Chatsbots · 06/04/2026 13:01

It's extremely tiring living with someone who misses a lot of what you say.

And yes, you are at a much higher risk of dementia if you have hearing loss.

And yes, they are harder to get used to and take a bit of looking after.

If this is irritating you now, I'd call it a day.

TheOtherSide21 · 06/04/2026 13:04

Lovephil · 06/04/2026 12:45

There are plenty times it works to my advantage to be honest

Fine. But it’s not to the advantage of anyone else. Of course you are the main "sufferer" and how you cope is up to you, but you are surely aware that you’re not the only one affected. As someone who lives with a partner with a hearing problem I have to say I find it enormously frustrating and I don’t understand why someone with that problem wouldn’t want to at least try to improve things.

If your DH is happy with the way things are, obviously no problem. But you are both missing out on all those little shared things that contribute a lot to a relationship - the muttered aside, the casual, spontaneous comment, the off-the-cuff joke.

If I were OP I would tell him it’s a deal-breaker. If he tries good ones and really can’t get on with them, fair enough I suppose (though I have a friend who turns hers off in crowded, noisy places but keeps them switched on all the rest of the time) but to not even try properly just seems selfish to me. Sorry.

Edited

You’re over here acting like that I’m a deaf mute? 😂 Of course we have stupid wee jokes and have a great relationship with spontaneous. I’m partially deaf- not a recluse. Which means people are a bit more considered / deliberate about communicating with me and just don’t expect me to hear them hollering from upstairs / across an office which is what works to my advantage.

Im not here walking through life deliberately ignoring people in perpetual solitude.

God forbid someone with a lived experience of having a disability comes and shares their experience and admits that it’s not the end of the world for them and that available tech actually doesn’t benefit them and that they manage without.

AlphaApple · 06/04/2026 13:35

TheOtherSide21 · 06/04/2026 12:30

Frigg right off 😂😂

I am happy in my partially silent world where my brain is fully functional and exercised daily by the many many other fulfilling elements of my life - I.e career, connections, sport. I’m not exactly pootling about like a mute letting my Braincells succumb to nothingness.
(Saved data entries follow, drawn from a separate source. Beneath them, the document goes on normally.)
Lemma take_block_spec k (f : F) bs start l1 a l2 h size :
  hrep f bs start (l1 ++ a :: l2) -> bs !! a = Some h -> m_magic h = KMALLOC_MAGIC -> is_free h <> 0 ->
  0 <= size <= m_size h ->
  exists bs' l' sz, take_block a size (mkk k bs) = Ok (tt, mkk k bs') /\ hrep f bs' start l' /\ size <= sz /\
    (exists h', bs' !! a = Some h' /\ m_size h' = sz) /\
    forall b s, allocated bs' l' b s <-> (b = a /\ s = sz) \/ (b <> a /\ allocated bs (l1 ++ a :: l2) b s).
Proof.
  intros Hr Ha Hm Hfr Hs. pose proof Hr as [Hd Hb Hap Hus]. unfold take_block. rewrite (get_block_bind k bs a h _ Ha).
  assert (a ∈ l1 ++ a :: l2) as Hain by (apply elem_of_app; right; by left).
  pose proof (blk_header bs a h Ha Hm) as Ba. destruct (Hb a Hain) as (s0 & f0 & E0 & _ & Hlo & Hhi). rewrite Ba in E0. injection E0 as <- <-.
  unfold stop_of, sizeof_m_header, HEAP_MIN_BLOCK_SIZE, HHDM_OFFSET in *.
  rewrite !(w64_small (size + 40)), (w64_small (size + 40 + 16)) by lia.
  destruct (Z.leb_spec (size + 40 + 16) (m_size h)) as [Hfit|Hfit]; cbn [when].
  - rewrite !(w64_small (a + 40)), (w64_small (a + 40 + size)), (w64_small (m_size h - size)), (w64_small (m_size h - size - 40)) by lia.
    set (nb := a + 40 + size). destruct (dll_links _ _ _ _ _ Hd) as [Ha0 Hlka]. unfold lkb in Hlka. rewrite Ha in Hlka. injection Hlka as En Ep.
    assert (forall u, u ∈ l1 ++ a :: l2 -> u <> nb) as Hnin.
    { intros u Hin ->. destruct (Hb nb Hin) as (s1 & f1 & E1 & Hs1 & _). pose proof (Hap a nb _ _ _ _ Hain Hin ltac:(unfold nb; lia) Ba E1) as A.
      unfold apart, stop_of, sizeof_m_header in A. unfold nb in *. lia. }
    assert (forall u, head l2 = Some u -> u <> NULL /\ u <> a /\ u <> nb /\ is_Some (bs !! u)) as Hhead.
    { intros u Hu%head_Some_elem_of. assert (u ∈ l1 ++ a :: l2) as Hin by (apply elem_of_app; right; by right).
      destruct (dll_elem _ _ _ u Hd Hin) as [Hu0 Hsu]. split_and!; [done| |by apply Hnin|by apply fmap_is_Some in Hsu].
      intros ->. destruct Hd as [_ Hnd]. apply NoDup_app in Hnd as (_ & _ & Hnd). by apply NoDup_cons in Hnd as [? _]. }
    set (h0 := mkHeader KMALLOC_MAGIC (m_size h - size - 40) 1 (m_next h) a). set (bs1 := <[nb := h0]> bs).
    set (bs2 := if negb (m_next h =? NULL) then alter (set_m_prev nb) (m_next h) bs1 else bs1).
    assert (bs2 !! a = Some h) as Ha2.
    { unfold bs2. rewrite lookup_alter_opt, decide_False.
      - unfold bs1. rewrite lookup_insert_ne; [done|]. intros E. by apply (Hnin a).
      - intros [Hn E]. rewrite En in Hn, E. destruct (head l2) as [u|]; [|done]. destruct (Hhead u eq_refl) as (_ & Hne & _). simpl in E. congruence. }
    set (bs3 := <[a := mkHeader KMALLOC_MAGIC size 0 nb (m_prev h)]> bs2).
    destruct (split_rep f bs bs3 start l1 a l2 h size Hr Ha Hm) as [Hr' Hal]; [lia|lia| |apply lookup_insert_eq| |].
    { change (a + sizeof_m_header + size) with nb. unfold bs3. rewrite lookup_insert_ne by (intros E; by apply (Hnin a)). unfold bs2. rewrite lookup_alter_opt, decide_False.
      - unfold bs1. rewrite lookup_insert_eq. done.
      - intros [Hn E]. rewrite En in Hn, E. destruct (head l2) as [u|]; [|done]. destruct (Hhead u eq_refl) as (_ & _ & Hne & _). simpl in E. unfold nb, sizeof_m_header in *. lia. }
    { change (a + sizeof_m_header + size) with nb. intros u Hua Hun. unfold bs3. rewrite lookup_insert_ne by done. unfold bs2. rewrite lookup_alter_opt. unfold bs1.
      rewrite lookup_insert_ne by done. rewrite En.
      rewrite (decide_ext (default NULL (head l2) <> NULL /\ u = default NULL (head l2)) (head l2 = Some u)).
      - unfold relink_blk. destruct (bs !! u) as [x|]; [|by case_decide]. case_decide; simpl; by destruct x.
      - apply default_Some. intros w Hw. by apply Hhead. }
    exists bs3, (l1 ++ a :: nb :: l2), size. split_and!; try done; [|by eexists; split; [apply lookup_insert_eq|]].
    unfold bind at 1. rewrite put_block_bind. fold h0 bs1. rewrite (get_block_bind k bs1 nb h0) by apply lookup_insert_eq.
    erewrite bind_ok; [|apply when_upd_block; intros Hn; cbn [h0 m_next] in Hn |- *; rewrite En in Hn |- *; destruct (head l2) as [u|]; [|done];
      destruct (Hhead u eq_refl) as (_ & _ & Hne & Hsu); cbn [default]; unfold bs1; rewrite lookup_insert_ne by (intros E; apply Hne; symmetry; exact E); done].
    cbn [h0 m_next]. fold bs2. rewrite (upd_block_bind k bs2 a h _ _ Ha2), (upd_block_eq k _ a _ _ (lookup_insert_eq _ _ _)).
    rewrite (upd_block_eq k _ a _ _ (lookup_insert_eq _ _ _)), !insert_insert_eq. unfold set_m_next, set_m_size, set_is_free. simpl. by rewrite Hm.
  - unfold bind at 1, ret at 1. exists (<[a := set_is_free 0 h]> bs), (l1 ++ a :: l2), (m_size h).
    rewrite (upd_block_eq k bs a h _ Ha). split_and!; [done| |lia|by eexists; split; [apply lookup_insert_eq|]|].
    + apply (hrep_state f f bs); try done.
      * intros u Hu. unfold lkb. destruct (decide (u = a)) as [->|]; [by rewrite lookup_insert_eq, Ha|by rewrite lookup_insert_ne].
      * intros u sz fr Hu E. destruct (decide (u = a)) as [->|].
        -- exists false. rewrite Ba in E. injection E as <- <-. by rewrite (blk_header _ a _ (lookup_insert_eq _ _ _)).
        -- exists fr. unfold blk. rewrite lookup_insert_ne by done. done.
    + intros b s. unfold allocated. destruct (decide (b = a)) as [->|Hne].
      * rewrite (blk_header _ a _ (lookup_insert_eq _ _ _)) by done. simpl. split; [intros [_ [= <-]]; by left|].
        intros [[_ ->]|[? _]]; done.
      * unfold blk. rewrite lookup_insert_ne by done. fold (blk bs b). tauto.
Qed.
End take.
As an introvert I would love a partially silent world but I watched my SIL (ex physics teacher, socially active etc. slide into dementia, in part because she just refused to wear her hearing aids. People avoided her because she would get angry with them for “mumbling” and her house was impossible to visit because her radio or TV would be turned up to full volume. Her carers quit because she shouted at them, she had no idea how to speak in a normal voice. Her world became very small.

I’m not pretending hearing aids are not without their problems but the alternative seems worse.